Goal of the exercise = Look through the records below for the line holding "(s, [], Some". Write it out exactly, with each following line through the line holding "(** ** Witness *)".

Dataset entries:

Lemma request_line m data : (encode_depth <= decode_depth)%nat -> Plain (VDict m) -> has_type m -> encode m = Ok data ->
  readline = Ok (data ++ [newline]) -> drain_welcome = None -> read_request = Ok (Some m).
Proof using float_printable.
  intros Hd Hp Ht He Hr Hw. destruct (encoded_line m data He) as [_ Hs]. unfold read_request. rewrite Hw, Hr. cbn [drained rbind].
  destruct data as [|b data]; cbn [app] in *; rewrite Hs, (decode_encode m _ Hd Hp Ht He); done.
Qed.

(** Whom the connection is answered as. *)
Definition client_of (peer : peercred) (s0 : Supervisor) : result pystr (PeerCredentials * option nat) :=
  peer_identity (match _public_peer_credentials peer with Ok p => Ok p | Raise e => Raise (exn_msg e) end) s0.

Lemma escaped_closed l r e : escaped (closed l r) = Some e -> is_os_error (exn_type e) = false.
Proof.
  unfold closed. cbn. destruct r as [|e']; [done|]. destruct (is_os_error (exn_type e')) eqn:He; [done|]. by intros [= <-].
Qed.

Lemma write_answer_spec r : (forall e, escaped (write_answer r) = Some e -> is_os_error (exn_type e) = false) /\
  (sent (write_answer r) = [welcome] \/ exists line, sent (write_answer r) = [welcome; line] /\ answers_line r line).
Proof using float_printable.
  unfold write_answer. destruct (encode r) as [data|e] eqn:He; (split; [apply escaped_closed|]); [|by left].
  right. exists (data ++ [newline]). split; [done|by apply answer_line].
Qed.

Lemma converse_spec fuel client s s' ds c : converse core_call fuel client s = (s', ds, Some c) ->
  (forall e, escaped c = Some e -> is_os_error (exn_type e) = false) /\
  (sent c = [welcome] \/
   exists msg r line, read_request = Ok (Some msg) /\ sent c = [welcome; line] /\ answers_line r line /\
     public_response core_call fuel client msg s = (s', ds, Some (Ok r))).
Proof using float_printable.
  unfold converse. destruct read_request as [[msg|]|e]; [|by intros [= <- <- <-]; split; [apply escaped_closed|left]..].
  destruct (public_response core_call fuel client msg s) as [[s1 ds1] [[r|e]|]] eqn:Hr; [| |done].
  - intros [= <- <- <-]. destruct (write_answer_spec r) as [He Hs]. split; [done|].
    destruct Hs as [Hs|(line & Hs & Ha)]; [by left|]. right. exists msg, r, line. by rewrite Hr.
  - intros [= <- <- <-]. split; [apply escaped_closed|by left].
Qed.

(** C23: one request, one line.  On a public connection the client is sent at most
    the welcome line, and after it nothing or exactly one line: the answer to
    the request it sent, whose only newline is the last byte.  Within the scope
    of the encoding's round trip the client decodes the line to that answer and
    a line it encodes with the same protocol is read as its message: both have
    a string type, hold no float, their objects have distinct members, and the
    decoder may nest as deep as the encoder.  An exception that leaves the
    handler is never a connection error. *)
Theorem one_answer_per_line fuel peer s0 s s' ds c :
  _handle_public_client core_call fuel peer s0 s = (s', ds, Some c) ->
  (forall e, escaped c = Some e -> is_os_error (exn_type e) = false) /\
  (sent c = [] \/ sent c = [welcome] \/
   exists msg r line, read_request = Ok (Some msg) /\ sent c = [welcome; line] /\ answers_line r line /\
     public_response core_call fuel (client_of peer s0) msg s = (s', ds, Some (Ok r))) /\
  (forall m data, (encode_depth <= decode_depth)%nat -> Plain (VDict m) -> has_type m -> encode m = Ok data ->
     readline = Ok (data ++ [newline]) -> drain_welcome = None -> read_request = Ok (Some m)).
Proof using float_printable.
  intros Hh. unfold _handle_public_client, client_of in *. destruct (_public_peer_credentials peer) as [p|e].
  2: destruct (is_os_error (exn_type e)) eqn:Hos.
  3: { injection Hh as <- <- <-. split; [by intros e' [= <-]|]. split; [by left|intros; by eapply request_line]. }
  all: apply converse_spec in Hh as [He Hs]; split; [done|]; split; [by right|intros; by eapply request_line].
Qed.

(** A line that is not a packet gets no answer at all: the exception of the
    decoder leaves the handler. *)
Lemma malformed_line_unanswered fuel peer s0 s data e :
  drain_welcome = None -> readline = Ok data -> data ≠ [] -> decode (strip_bytes data) = Raise e ->
  is_os_error (exn_type e) = false -> is_ok (_public_peer_credentials peer) = true ->
  _handle_public_client core_call fuel peer s0 s = (s, [], Some {| sent := [welcome]; escaped := Some e |}).
Proof.
  intros Hw Hr Hne He Hos [p Hp]%is_ok_spec. unfold _handle_public_client, converse, read_request. rewrite Hp, Hw, Hr. cbn [drained rbind].
  destruct data as [|b data]; [done|]. rewrite He. cbn [rbind]. unfold closed. by rewrite Hos.
Qed.
End Connection.
End Lines.

(* ------------------------------------------------------------------ *)
(** ** Witness *)

Definition request_data : list N := match @encode sample_json public_call with Ok data => data | Raise _ => [] end.
Definition sample_stream : Stream :=
  {| readline := Ok (request_data ++ [newline]); drain_welcome := None; drain_answer := None |}.
Definition ungrouped : ProcessTable := {| getpgid _ := None; getsid _ := None |}.

(** A client the kernel does not identify. *)
Definition sample_connection : Supervisor * list delivery * option closing :=
  @_handle_public_client _ _ Dispatch.silent ungrouped sample_json sample_stream no_core 1 NoSocket
    peers_supervisor peers_supervisor.

Lemma one_answer_per_line_witness :
  exists s ds c line, sample_connection = (s, ds, Some c) /\ sent c = [welcome; line] /\ @answers_line sample_json
    (_public_access_denied public_call §"peer-credentials-unavailable:SO_PEERCRED is unavailable") line.
Proof.
  destruct sample_connection as [[s ds] [c|]] eqn:Hc; [|vm_compute in Hc; discriminate Hc].
  assert (length (sent c) = 2%nat) as Hl by (transitivity (length (sent (match sample_connection with (_, _, Some c) => c | _ => c end)));
    [by rewrite Hc|vm_compute; reflexivity]).
  destruct (@one_answer_per_line sample_json ltac:(intros f; vm_compute; repeat constructor; discriminate)
    _ _ Dispatch.silent ungrouped sample_stream no_core 1 NoSocket peers_supervisor peers_supervisor s ds c Hc)
    as (_ & [Hs|[Hs|(msg & r & line & Hreq & Hs & Ha & Hr)]] & _); [by rewrite Hs in Hl..|].
  exists s, ds, c, line. split; [reflexivity|]. split; [exact Hs|].
  assert (msg = public_call) as ->.
  { vm_compute in Hreq. injection Hreq as <-. vm_compute. reflexivity. }
  assert (r = _public_access_denied public_call §"peer-credentials-unavailable:SO_PEERCRED is unavailable") as <-; [|exact Ha].
  vm_compute in Hr. vm_compute. congruence.
Defined.
End PublicSocket.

Completed exercise =
  _handle_public_client core_call fuel peer s0 s = (s, [], Some {| sent := [welcome]; escaped := Some e |}).
Proof.
  intros Hw Hr Hne He Hos [p Hp]%is_ok_spec. unfold _handle_public_client, converse, read_request. rewrite Hp, Hw, Hr. cbn [drained rbind].
  destruct data as [|b data]; [done|]. rewrite He. cbn [rbind]. unfold closed. by rewrite Hos.
Qed.
End Connection.
End Lines.

(* ------------------------------------------------------------------ *)
(** ** Witness *)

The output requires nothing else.